**What the task asks:**
Copy out, exactly, the first line of the entries below and every line after it through the one containing "- intros [= <- <-]. lia.".

[Entries taken from a collection]
(** Consistency, summed along a path. *)
Lemma consistent_along s actions final total :
  reachable problem s →
  replay problem s actions = Some (final, total) →
  (h s problem ≤ total + h final problem)%Z.
Proof.
  revert s total. induction actions as [|a actions IH]; intros s total Hs;
    simpl.
  - intros [= <- <-]. lia.
  - destruct (triple_for a (getSuccessors problem s)) as [[s1 c1]|] eqn:Ha;
      [|done].
    destruct (replay problem s1 actions) as [[s2 c2]|] eqn:Hrest; [|done].
    intros [= -> <-]. apply triple_for_elem in Ha.
    pose proof (h_consistent _ _ _ _ Hs Ha).
    assert (reachable problem s1) as Hs1 by by eapply reach_step.
    pose proof (IH _ _ Hs1 Hrest). lia.
Qed.

(** What an iteration that goes on does to the frontier and the records,
    in the terms of the relaxation argument. *)
Lemma astar_continue_relax st st' :
  astep st = Continue st' →
  ∃ e0,
    e0 ∈ c_frontier st
    ∧ (∀ e, e ∈ c_frontier st → (e0.1 ≤ e.1)%Z)
    ∧ (∀ e, e ∈ c_frontier st → e = e0 ∨ e ∈ c_frontier st')
    ∧ (∃ v0, c_visited st' !! e_state e0 = Some v0 ∧ (v0 ≤ e_cost e0)%Z)
    ∧ (∀ s v, c_visited st' !! s = Some v →
         c_visited st !! s = Some v
         ∨ (s = e_state e0 ∧ v = e_cost e0
            ∧ ∀ t, t ∈ getSuccessors problem s →
                (∃ e, e ∈ c_frontier st' ∧ e_state e = t.1.1
                      ∧ e_cost e = (v + t.2)%Z)
                ∨ ∃ v1, c_visited st' !! t.1.1 = Some v1
                        ∧ (v1 ≤ v + t.2)%Z))
    ∧ (∀ s, c_visited st' !! s = c_visited st !! s
            ∨ (s = e_state e0
               ∧ c_visited st' !! s = Some (e_cost e0)
               ∧ better (c_visited st) s (e_cost e0) = true)).
Proof.
  intros (p & s & path & g & rest & Hperm & Hmin & Hgoal & Hcases)
    %astar_continue.
  exists (p, (s, path, g)). unfold e_state, e_cost. simpl.
  split; [rewrite Hperm; by left|]. split; [done|].
  destruct Hcases as [[Hb ->]|[Hb ->]]; simpl.
  - split; [|split; [|split]].
    + intros e. rewrite Hperm. by intros [->|?]%elem_of_cons; auto.
    + by apply better_false.
    + auto.
    + auto.
  - split; [|split; [|split]].
    + intros e. rewrite Hperm.
      intros [->|?]%elem_of_cons; [by left|]. right.
      apply elem_of_app. auto.
    + exists g. by rewrite lookup_insert_eq.
    + intros s1 v. rewrite lookup_insert. case_decide as Hs1; [|auto].
      subst s1. intros [= <-]. right. do 2 (split; [done|]).
      intros t Ht.
      destruct (better (<[s:=g]> (c_visited st)) t.1.1 (g + t.2)) eqn:Hbt.
      * left. exists (child problem h path g t). split; [|done].
        apply elem_of_app. right. apply elem_of_pushed. eauto.
      * right. by apply better_false.
    + intros s1. rewrite lookup_insert. case_decide as Hs1; [|auto].
      subst s1. by right.
Qed.

Lemma c_exact_init : c_exact problem ainit.
Proof.
  intros target. split.
  - intros _. split.
    + intros actions total Hsol. eexists _, actions, total.
      split; [by apply list_elem_of_singleton|]. split; [done|].
      split; [lia|]. unfold e_cost. simpl. lia.
    + intros s v actions total. simpl. by rewrite lookup_empty.
  - intros v. simpl. by rewrite lookup_empty.
Qed.

Lemma c_exact_step st st' :
  steps astep ainit st → c_exact problem st → astep st = Continue st' →
  c_exact problem st'.
Proof.
  intros Hsteps Hexact Hstep.
  pose proof (c_steps_valid problem h _ well_behaved Hsteps) as Hval.
  destruct (c_steps_reach problem h _ Hsteps) as [Hreach _].
  destruct (c_steps_ordered problem h _ h_consistent Hsteps) as [Hprio _].
  destruct (astar_continue_relax _ _ Hstep)
    as (e0 & Hpop & Hmin & Hkeep & Hv0 & Hnew & Hchange).
  destruct (Hval _ Hpop) as [Hpath0 _].
  intros target. destruct (Hexact target) as [Hopen Hdone].
  destruct (c_visited st !! target) as [v|] eqn:Hrec.
  - (* [target] has a record, which stays *)
    assert (c_visited st' !! target = Some v) as Hsame.
    { destruct (Hchange target) as [->|(-> & Hnow & Hb)]; [done|].
      pose proof (better_true _ _ _ _ Hb Hrec) as Hlt.
      destruct (Hdone v eq_refl) as [_ Hleast].
      specialize (Hleast _ _ Hpath0). lia. }
    split; [by rewrite Hsame|].
    intros v'. rewrite Hsame. intros [= <-]. by apply Hdone.
  - destruct (Hopen eq_refl) as [Hstart Hcover]. clear Hopen Hdone.
    destruct (decide (e_state e0 = target)) as [Heq|Hne].
    + (* [target] gets its first record *)
      assert (c_visited st' !! target = Some (e_cost e0)) as Hnow.
      { destruct (Hchange target) as [Hsame|(_ & Hnow & _)]; [|done].
        destruct Hv0 as (v0 & Hv0 & _).
        rewrite Heq, Hsame, Hrec in Hv0. done. }
      split; [by rewrite Hnow|].
      intros v. rewrite Hnow. intros [= <-]. split.
      * exists (e_path e0). by rewrite <- Heq.
      * intros actions total Hsol%solves_target.
        destruct (Hstart _ _ Hsol)
          as (e & actions' & total' & He & Hsol' & _ & Hle).
        apply solves_target in Hsol'.
        pose proof (consistent_along _ _ _ _ (Hreach _ He) Hsol').
        pose proof (Hmin _ He). pose proof (Hprio _ He) as Hpe.
        pose proof (Hprio _ Hpop) as Hp0. rewrite Heq in Hp0. lia.
    + (* [target] still has no record *)
      assert (c_visited st' !! target = None) as Hstill.
      { destruct (Hchange target) as [->|(-> & _)]; done. }
      assert (isGoalState (with_target problem target) (e_state e0) = false)
        as Hng by by apply bool_decide_eq_false.
      pose proof (relaxation (with_target problem target) _ _ _ _ _
                    Hng Hkeep Hv0 Hnew Hcover) as Hcover'.
      split; [|by rewrite Hstill].
      intros _. split; [|done].
      intros actions total Hsol.
      by apply (covers_transfer _ _ _ _ _ _ _ Hkeep Hv0 Hcover'), Hstart.
Qed.

Lemma c_steps_exact st : steps astep ainit st → c_exact problem st.
Proof.
  intros Hsteps.
  cut (steps astep ainit st ∧ c_exact problem st); [by intros []|].
  revert Hsteps.
  apply (steps_invariant astep
           (λ st, steps astep ainit st ∧ c_exact problem st)).
  - intros st1 st2 [Hsteps Hexact] Hstep. split.
    + clear -Hsteps Hstep. induction Hsteps as [|? ? ? ? ? IH].
      * eapply steps_next; [done|constructor].
      * eapply steps_next; [done|]. by apply IH.
    + by eapply c_exact_step.
  - split; [constructor | apply c_exact_init].
Qed.
End RecordedCosts.

(** ** Further properties of the four searches *)

Section SearchesFurther.
Context {State Action : Type} `{Countable State} `{EqDecision Action}.
Implicit Types (problem : SearchProblem State Action)
  (h : heuristic State Action) (s : State) (path : list Action).

(** X8. On a well-behaved problem the sequence that [depthFirstSearch]
    or [breadthFirstSearch] returns passes through no state twice: the
    states along it, the start state included, are pairwise distinct. *)
Theorem uninformed_path_simple problem :
  deterministic problem →
  (∀ fuel path calls,
     depthFirstSearch fuel problem = Returned path calls →
     ∃ states,
       route problem (getStartState problem) path = Some states
       ∧ NoDup states)
  ∧ (∀ fuel path calls,
       breadthFirstSearch fuel problem = Returned path calls →
       ∃ states,
         route problem (getStartState problem) path = Some states
         ∧ NoDup states).
Proof.
  intros Hdet. split; intros fuel path calls Hrun.
  - by apply (u_run_simple problem _ (dfs_ustep problem) Hdet fuel path calls).
  - by apply (u_run_simple problem _ (bfs_ustep problem) Hdet fuel path calls).
Qed.

(** X9. On a well-behaved problem the sequence that [depthFirstSearch]
    or [breadthFirstSearch] returns has fewer actions than there are
    states in a finite set that holds every reachable state. *)
Theorem uninformed_path_short problem (universe : gset State) :
  deterministic problem →
  (∀ s, reachable problem s → s ∈ universe) →
  (∀ fuel path calls,
     depthFirstSearch fuel problem = Returned path calls →
     length path < size universe)
  ∧ (∀ fuel path calls,
       breadthFirstSearch fuel problem = Returned path calls →
       length path < size universe).
Proof.
  intros Hdet Huniv. split; intros fuel path calls Hrun.
  - by apply (u_run_short problem _ (dfs_ustep problem) Hdet universe
                fuel path calls).
  - by apply (u_run_short problem _ (bfs_ustep problem) Hdet universe
                fuel path calls).
Qed.

(** X10. With a consistent heuristic [aStarSearch] calls [getSuccessors]
    at most once per state, in spite of the re-opening test: the log of
    calls repeats no state after any number of iterations and at the
    return, and is no longer than a finite set that holds every
    reachable state is large. *)
Theorem astar_consistent_expand_once problem h :
  consistent problem h →
  (∀ st, steps (astar_step problem h) (astar_init problem h) st →
     NoDup (c_calls st))
  ∧ (∀ fuel path calls,
       aStarSearch fuel problem h = Returned path calls → NoDup calls)
  ∧ (∀ (universe : gset State) fuel path calls,
       (∀ s, reachable problem s → s ∈ universe) →
       aStarSearch fuel problem h = Returned path calls →
       length calls ≤ size universe).
Proof.
  intros Hcons. split; [|split].
  - intros st. by apply c_steps_once.
  - intros fuel path calls. by apply (c_run_once problem h).
  - intros universe fuel path calls Huniv Hrun.
    destruct (c_return_cases problem h _ _ _ Hrun) as (st & Hsteps & -> & _).
    by apply (c_steps_calls_bounded problem h).
Qed.

(** X11. With non-negative step costs [uniformCostSearch] calls
    [getSuccessors] at most once per state: the log of calls repeats no
    state after any number of iterations and at the return, and is no
    longer than a finite set that holds every reachable state is
    large. *)
Theorem ucs_expand_once problem :
  nonneg_costs problem →
  (∀ st, steps (ucs_step problem) (ucs_init problem) st →
     NoDup (c_calls st))
  ∧ (∀ fuel path calls,
       uniformCostSearch fuel problem = Returned path calls → NoDup calls)
  ∧ (∀ (universe : gset State) fuel path calls,
       (∀ s, reachable problem s → s ∈ universe) →
       uniformCostSearch fuel problem = Returned path calls →
       length calls ≤ size universe).
Proof.
  intros Hcons%null_consistent. split; [|split].
  - intros st Hsteps%ucs_steps_astar.
    by apply (c_steps_once problem nullHeuristic st).
  - intros fuel path calls. rewrite ucs_astar.
    by apply (c_run_once problem nullHeuristic).
  - intros universe fuel path calls Huniv. rewrite ucs_astar. intros Hrun.
    destruct (c_return_cases problem nullHeuristic _ _ _ Hrun)
      as (st & Hsteps & -> & _).
    by apply (c_steps_calls_bounded problem nullHeuristic).
Qed.

(** X12. With a finite reachable state space, non-negative step costs
    and no reachable goal, [uniformCostSearch] and [aStarSearch] return
    the empty sequence only after calling [getSuccessors] on every
    reachable state, and on no other state; [uniformCostSearch] calls it
    exactly once per state, and so does [aStarSearch] when the heuristic
    is consistent. *)
Theorem cost_aware_exhaustive problem h :
  finite_reachable problem → nonneg_costs problem →
  (∀ s, reachable problem s → isGoalState problem s = false) →
  (∃ fuel calls,
     uniformCostSearch fuel problem = Returned [] calls
     ∧ NoDup calls ∧ ∀ s, s ∈ calls ↔ reachable problem s)
  ∧ (∃ fuel calls,
       aStarSearch fuel problem h = Returned [] calls
       ∧ (consistent problem h → NoDup calls)
       ∧ ∀ s, s ∈ calls ↔ reachable problem s).
Proof.
  intros Hfin Hcosts Hnogoal. split.
  - destruct (c_run_exhaustive problem nullHeuristic Hfin Hcosts Hnogoal)
      as (fuel & calls & Hrun & Hall).
    exists fuel, calls. rewrite ucs_astar. split; [done|]. split; [|done].
    apply (c_run_once problem nullHeuristic fuel [] calls); [|done].
    by apply null_consistent.
  - destruct (c_run_exhaustive problem h Hfin Hcosts Hnogoal)
      as (fuel & calls & Hrun & Hall).
    exists fuel, calls. split; [done|]. split; [|done].
    intros Hcons. by apply (c_run_once problem h fuel [] calls).
Qed.

(** X13. [breadthFirstSearch] returns a sequence with the fewest actions:
    no sequence of actions that leads from the start state to a goal
    state is shorter than the returned one, whatever the step costs.
    On a well-behaved problem with a reachable goal the returned
    sequence itself leads to a goal state. *)
Theorem bfs_fewest_actions problem fuel path calls :
  breadthFirstSearch fuel problem = Returned path calls →
  (∀ actions total,
     solves problem (getStartState problem) actions total →
     length path ≤ length actions)
  ∧ (deterministic problem → goal_reachable problem →
     ∃ total, solves problem (getStartState problem) path total).
Proof.
  intros Hrun. split.
  - intros actions total. by apply (bfs_run_fewest problem fuel path calls).
  - intros Hdet Hgoal.
    destruct (u_returned_valid problem _ (bfs_ustep problem)
                fuel path calls Hdet Hrun) as [Hfull Hnil].
    destruct path as [|a path]; [|by apply Hfull].
    destruct (Hnil eq_refl) as [Hstart|Hno]; [|done].
    exists 0%Z, (getStartState problem). done.
Qed.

**Exercise output:**
(** Consistency, summed along a path. *)
Lemma consistent_along s actions final total :
  reachable problem s →
  replay problem s actions = Some (final, total) →
  (h s problem ≤ total + h final problem)%Z.
Proof.
  revert s total. induction actions as [|a actions IH]; intros s total Hs;
    simpl.
  - intros [= <- <-]. lia.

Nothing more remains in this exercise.